## Features of HexGen
HexGen stands out for its exceptional handling of large-scale transformer models, offering flexibility and efficiency through its innovative features.

### Tensor Model Parallelism with Integrated Heterogeneous Communication
HexGen implements asymmetric tensor model parallelism in a heterogeneous environment, efficiently grouping GPUs for optimized computation. It incorporates the generation of heterogeneous communication groups, allowing for coordinated peer-to-peer communication and data management. A leader GPU node is selected within each tensor parallelism group to manage the broadcast operation of activations, ensuring efficient data distribution and reducing computational overhead.

### Pipeline Parallelism with Enhanced Communication Dynamics
The system aligns pipeline stages with the corresponding tensor parallelism groups, facilitating concurrent processing and improved throughput. In each pipeline stage, a leader GPU node is chosen to handle peer-to-peer communication between stages, streamlining the data transfer process. This integration of pipeline parallelism with advanced communication dynamics ensures smooth and efficient processing across different stages of the model.
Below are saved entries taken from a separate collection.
Lemma wp_new_monitor (w : W) :
  wp (new_RefBaseMonitor answer this) (fun _ w' => RbList (the_monitor (globals w')) = [] /\ says w w' [] [] []) w.
Proof using fgets_reads.
  unfold new_RefBaseMonitor. apply wp_bind. apply (wp_mono _ (fun _ w' => says w w' [] [] [])).
  - unfold getProcessName. repeat (apply wp_bind, sys_any; intros ?). destruct (negb _); [|apply wp_ret; cbn [trace]; rewrite <- app_assoc; by eexists].
    apply wp_bind, sys_eq. intros name Ename. assert (exists s, toctets name = Some s) as [s Es] by (rewrite Ename; apply fgets_reads).
    clear Ename. apply wp_bind, sys_any. intros ?. apply wp_bind. eapply wp_lift; [exact Es|]. apply wp_ret. cbn [trace].
    rewrite <- !app_assoc. by eexists.
  - intros name w1 S1. apply wp_bind, sys_any. intros v. apply wp_bind, sys_any. intros d. apply wp_bind, wp_mod. cbn [globals trace]. apply wp_bind.
    eapply wp_mono; [apply wp_helper_regDump|]. cbn [globals the_monitor with_monitor]. intros b w2 [H2 S2]. apply wp_ret.
    split; [by rewrite H2|].
    pose proof (says_trans _ _ _ _ _ _ _ _ _ S1 (says_call Cproperty_rb_dump v (globals w1) w1)) as S3.
    pose proof (says_trans _ _ _ _ _ _ _ _ _ S3 (says_call (Cnew_RefBaseDump this) d (globals w1) _)) as S4.
    exact (says_trans _ _ _ _ _ _ _ _ _ S4 S2).
Qed.

(** A dump of the list, as the process makes it. *)
Definition dumped (result : list Z) (r : Z * list Z) (w w' : W) : Prop :=
  let m := the_monitor (globals w) in
  globals w' = globals w /\ r.1 = NO_ERROR /\ exists counts,
    says w w' counts (if mIsTracking m then map fst (RbList m) else []) [] /\ map fst counts = map fst (RbList m) /\
    r.2 = result ++ text format ([Ltitle this (mProcessName m) (mIsTracking m); Lrule] ++ object_lines 0 counts ++ [Lend]).

Lemma wp_kickDump result prefix (w : W) :
  wp (RefBaseDump_kickDump answer format this result prefix) (fun r w' => dumped result r w w') w.
Proof.
  unfold RefBaseDump_kickDump, dump. do 2 apply wp_bind. apply wp_get. apply wp_bind. eapply wp_mono; [apply wp_dump_objects|].
  intros res w' (G & counts & S & E & ->). do 2 apply wp_ret. unfold dumped. split_and!; [done..|]. exists counts. split_and!; [done..|].
  cbn [fst snd]. unfold text. rewrite !flat_map_app. cbn [flat_map app]. rewrite <- !app_assoc. done.
Qed.

Lemma wp_Bp_kickDump result prefix (w : W) :
  wp (Bp_kickDump FIRST_CALL_TRANSACTION transact result prefix) (fun r w' => dumped result r w w') w.
Proof using delivers laws.
  unfold Bp_kickDump. apply wp_bind. unfold wp at 1. rewrite delivers. unfold Bn_onTransact. rewrite Z.eqb_refl.
  set (data := writeCString _ _). written data Hd. cbv zeta. repeat parcel_read.
  pose proof (wp_kickDump result (Some prefix) w) as H. apply wp_total in H as (r & w' & E & Hr).
  unfold io_bind. rewrite E. unfold io_ret. cbn [fst snd]. change (NO_ERROR =? NO_ERROR) with true. cbn [negb].
  set (reply := writeInt32 _ _). written reply Hreply. repeat parcel_read. destruct r as [e t]. exact Hr.
Qed.

(** The list of the objects of a process, from its beginning: after any additions and removals it holds, in the order of their
    addresses, exactly the objects that were added and not removed since; each addition made the object track its references if the
    process is tracked. A dump that the service asks for through the binder is the one that the process makes: it leaves
    the list alone, and appends to the text the title and, for every object of the list and no other, its number, its address and the
    count it has then; and it prints the references of each if the process is tracked. *)
Theorem ref_dump_correct (l : list list_op) (result prefix : list Z) (w : W) :
  wp (do _ <- new_RefBaseMonitor answer this; list_ops answer l) (fun _ w1 =>
    let m := the_monitor (globals w1) in
    lists (fold_left monitored l ∅) (RbList m) /\ says w w1 [] [] (if mIsTracking m then added l else []) /\
    wp (Bp_kickDump FIRST_CALL_TRANSACTION transact result prefix) (fun r w2 => dumped result r w1 w2) w1) w.
Proof using fgets_reads delivers laws.
  apply wp_bind. eapply wp_mono; [apply wp_new_monitor|]. intros _ w0 [H0 S0]. eapply wp_mono; [apply (wp_list_ops answer l ∅)|].
  { rewrite H0. split; [constructor|]. intros k. cbn. set_solver. }
  intros _ w1 (H1 & H2 & _ & S1). split_and!; [done| |apply wp_Bp_kickDump]. rewrite H2. exact (says_trans _ _ _ _ _ _ _ _ _ S0 S1).
Qed.
End Correct.

(** A process that is tracked, with two objects. *)
Definition a_system (tr : list (tcall * tresp)) (c : tcall) : tresp :=
  match c with
  | Cfgets _ => mk_tresp 1 (Some (str "surfaceflinger"))
  | Cproperty_rb_dump => mk_tresp 1 (Some (str "flinger"))
  | CgetStrongCount o => mk_tresp (o + 1) None
  | _ => mk_tresp 1 None
  end.
Definition a_format (l : line) : list Z :=
  match l with Lobject i o c => [i; o; c] | Lend => [10] | _ => [] end.
Definition no_transaction (code : Z) (data : list parcel_item) : io process tcall tresp (Z * list parcel_item) := io_ret (-74, []).
Definition a_transact : Z -> list parcel_item -> io process tcall tresp (Z * list parcel_item) :=
  Bn_onTransact (ops := list_parcels) 1 (-1) (RefBaseDump_kickDump a_system a_format 77) no_transaction.
Definition some_list : list list_op := [Monitor 9; Monitor 5; Monitor 7; Unmonitor 9; Monitor 5].
Definition new_process : process := mk_process None (mk_monitor false [] 0 []).
Lemma a_system_reads tr : exists s, toctets (a_system tr (Cfgets 64)) = Some s.
Proof. by eexists. Qed.

Lemma ref_dump_correct_witness : exists w1 w2,
  (do _ <- new_RefBaseMonitor a_system 77; list_ops a_system some_list) (World new_process []) = Some (tt, w1) /\
  Bp_kickDump (ops := list_parcels) 1 a_transact [65] [66] w1 = Some ((0, [65; 0; 5; 6; 1; 7; 8; 10]), w2).
Proof.
  pose proof (ref_dump_correct a_system a_format (laws := list_parcel_laws) 1 (-1) no_transaction a_transact 77 a_system_reads
    (fun _ _ _ => eq_refl) some_list [65] [66] (World new_process [])) as H.
  apply wp_total in H as ([] & w1 & E & _ & _ & H). apply wp_total in H as ([e t] & w2 & E2 & _ & Ee & counts & Hc & _ & Ht).
  exists w1, w2. split; [exact E|]. rewrite E2. cbn [fst snd] in Ee, Ht. subst e. repeat f_equal.
  vm_compute in E. injection E as <-. vm_compute in E2. by injection E2 as <- _.
Defined.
### Fast Decoding Using Flash Attention
Incorporating Flash Attention, HexGen significantly enhances its decoding capabilities. This integration brings state-of-the-art efficiency to attention mechanism computations within transformer models, leading to faster and more effective processing.

### Core File Overview

- HexGen integrates the `models`, `modules`, and `generation.py` scripts from [Flash Attention](https://github.com/Dao-AILab/flash-attention/tree/main/flash_attn) to utilize FlashAttention-2, enhancing the efficiency of attention mechanism computations.

- `gen_hetero_groups.py`, `gen_comm_groups.py`, and `gen_parallel_groups.py` files are crucial for automatically configuring various tensor model parallel and pipeline parallel groups. This setup paves the way for advanced asymmetric hybrid parallelism strategies.

- `gen_p2p_lists.py` and `heterogeneous_pipeline.py` scripts are designed to establish and manage the peer-to-peer communication (pipeline parallel communication) essential for asymmetric pipeline configurations.